Apesar do extenso comprometimento neural, ARM é capaz de uma boa compreensão da linguagem falada, como mostra o seu bom rendimento nos jogos de ordenação, memória, interpretação e reconstrução. Ouvida a história, a criança foi capaz de entendê-la e reconstruí-la. O maior problema se relaciona com sua dificuldade de fonação. É um indivíduo que evita falar, e quando pressionada, utiliza frases de construção elementar, com poucos elementos. Mas, parece que isso decorre de sua dificuldade de fonação e não de compreensão.

Corroborando esses achados, os MAREs apresentados na fig. 5, mostra uma boa ativação de áreas frontotemporais no hemisfério direito, quando do processamento da informação verbal no jogo de charadas. Parece, portanto, que a capacidade lingüística dessa criança é suportada pela ação do hemisfério não dominante. Aceita essa premissa, os MAREs mostrados na fig. 5 para esse indivíduo, demonstram claramente um alocação da função verbal no hemisfério direito; isto é, mostram um caso típico de plasticidade neural induzida por uma lesão congênita. Outros autores, por exemplo Graviline et al., 1998; reportam o sucesso de realocação de funções com a precocidade da lesão.

As lesões de WA comprometem fundamentalmente o lobo parietal e parte do lobo frontal esquerdos. Mais uma vez, o fascículo arcuado parece estar lesado. Outra vez, tem-se o isolamento entre o lobo temporal e as áreas frontais no hemisfério esquerdo. WA é uma criança que tem uma hemiplegia direita e dificuldades articulatórias. Entretanto, é também capaz de uma boa compreensão da linguagem falada, comprovada pelo seu bom rendimentos nos jogos de ordenação, memorização, interpretação e reconstrução. Um fato marcante em sua linguagem é a ausência do uso das palavras funcionais: artigos, preposições, etc. Esse fato está de acordo com o comprometimento córtex frontal esquerdo observado neste indivíduo (pe, Pinker, 1995; Rocha, 1999).

Os MAREs apresentados na fig. 5 para o indivíduo WA, mostram claramente uma redução da atividade nas derivações temporoparietais esquerda, compatível com a lesão estrutural observada na MRI. Uma vez mais, há um isolamento do lobo temporal em relação ao frontal, no hemisfério esquerdo. Outra vez, observa-se uma compensação desse isolamento, por um aumento do envolvimento do hemisfério direito no processamento da informação verbal.

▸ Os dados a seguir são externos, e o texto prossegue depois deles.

(* ===== verification/Session.v ===== *)
(** * The order-entry session

    Models [core/order_entry/include/lltg/order_entry/session.hpp]: sequence
    and order-id validation of decoded requests, with one binary response per
    request.  The [std::unordered_map] of active orders is a finite map. *)

From S2P Require Import Prelude Protocol Codec Wire FrameParser Stream.

Module OrderEntrySession.

Record t : Set := mk {
  session_id_ : Z;
  expected_sequence_number_ : Z;
  next_order_handle_ : Z;
  orders_ : gmap Z Z
}.

(** [OrderEntrySession(session_id)] *)
Definition make (session_id : Z) : t := mk session_id 1 1 ∅.

Definition expected_sequence_number (s : t) : Z := expected_sequence_number_ s.
Definition active_order_count (s : t) : Z := u64 (Z.of_nat (size (orders_ s))).

Definition set_expected_sequence_number (n : Z) (s : t) : t :=
  mk (session_id_ s) n (next_order_handle_ s) (orders_ s).
Definition set_next_order_handle (n : Z) (s : t) : t :=
  mk (session_id_ s) (expected_sequence_number_ s) n (orders_ s).
Definition set_orders (o : gmap Z Z) (s : t) : t :=
  mk (session_id_ s) (expected_sequence_number_ s) (next_order_handle_ s) o.

(** The header of a response: the request's, with the session's own id when
    it has one. *)
Definition response_header (s : t) (request_header : MessageHeader.t) : MessageHeader.t :=
  MessageHeader.set_session_id
    (if decide (session_id_ s = 0) then MessageHeader.session_id request_header
     else session_id_ s) request_header.

Definition encode_reject (s : t) (request_header : MessageHeader.t) (client_order_id : Z)
    (reason : RejectReason.t) (response_out : list Z) : option (list Z) :=
  let response := Rejected.mk client_order_id reason (Rejected.reserved1 Rejected.default)
                    (Rejected.reserved2 Rejected.default) in
  snd <$> encode_rejected (response_header s request_header) response response_out.

Definition encode_accept (s : t) (request_header : MessageHeader.t) (client_order_id : Z)
    (order_handle : Z) (response_out : list Z) : option (list Z) :=
  let response := Accepted.mk client_order_id order_handle (Accepted.reserved1 Accepted.default)
                    (Accepted.reserved2 Accepted.default) in
  snd <$> encode_accepted (response_header s request_header) response response_out.

Definition encode_cancel (s : t) (request_header : MessageHeader.t) (client_order_id : Z)
    (order_handle : Z) (response_out : list Z) : option (list Z) :=
  let response := Cancelled.mk client_order_id order_handle (Cancelled.reserved1 Cancelled.default)
                    (Cancelled.reserved2 Cancelled.default) in
  snd <$> encode_cancelled (response_header s request_header) response response_out.

Definition encode_modify (s : t) (request_header : MessageHeader.t) (client_order_id : Z)
    (order_handle : Z) (response_out : list Z) : option (list Z) :=
  let response := Modified.mk client_order_id order_handle (Modified.reserved1 Modified.default)
                    (Modified.reserved2 Modified.default) in
  snd <$> encode_modified (response_header s request_header) response response_out.

(** Whether the sequence number is the expected one, the session and the
    response span afterwards. *)
Definition check_sequence_or_reject (s : t) (msg : DecodedMessage.t) (client_order_id : Z)
    (response_out : list Z) : option (bool * t * list Z) :=
  if decide (MessageHeader.sequence_number (DecodedMessage.header msg)
             ≠ expected_sequence_number_ s) then
    out ← encode_reject s (DecodedMessage.header msg) client_order_id RejectReason.BadSequence
            response_out;
    Some (false, s, out)
  else
    Some (true, set_expected_sequence_number (expected_sequence_number_ s +₆₄ 1) s, response_out).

As lesões de KTG se restringem ao hemisfério direito. Nesse caso, a participação do hemisfério esquerdo no processamento verbal fica claramente demonstrada nos MAREs apresentados na fig. 6. KTG é capaz de uma boa compreensão da linguagem, como demonstra seu bom rendimento nos jogos de linguagem. A pobreza de seu uso da linguagem expressiva está relacionado ao sua deficiência mental. Aliás, a inclusão de KTG nesse trabalho tem por finalidade apresentar um padrão de comparação para as crianças ARM e WA, também portadoras de deficiência mental. Dessa maneira, pode-se ressaltar que a plasticidade neural é a responsável pela capacidade de linguagem nessas duas crianças, e que a eventual pobreza do uso da linguagem que elas fazem, está mais associada à uma menor capacidade de processamento cerebral, devido à sua deficiência mental, do que às lesão específicas das áreas verbais do hemisfério esquerdo.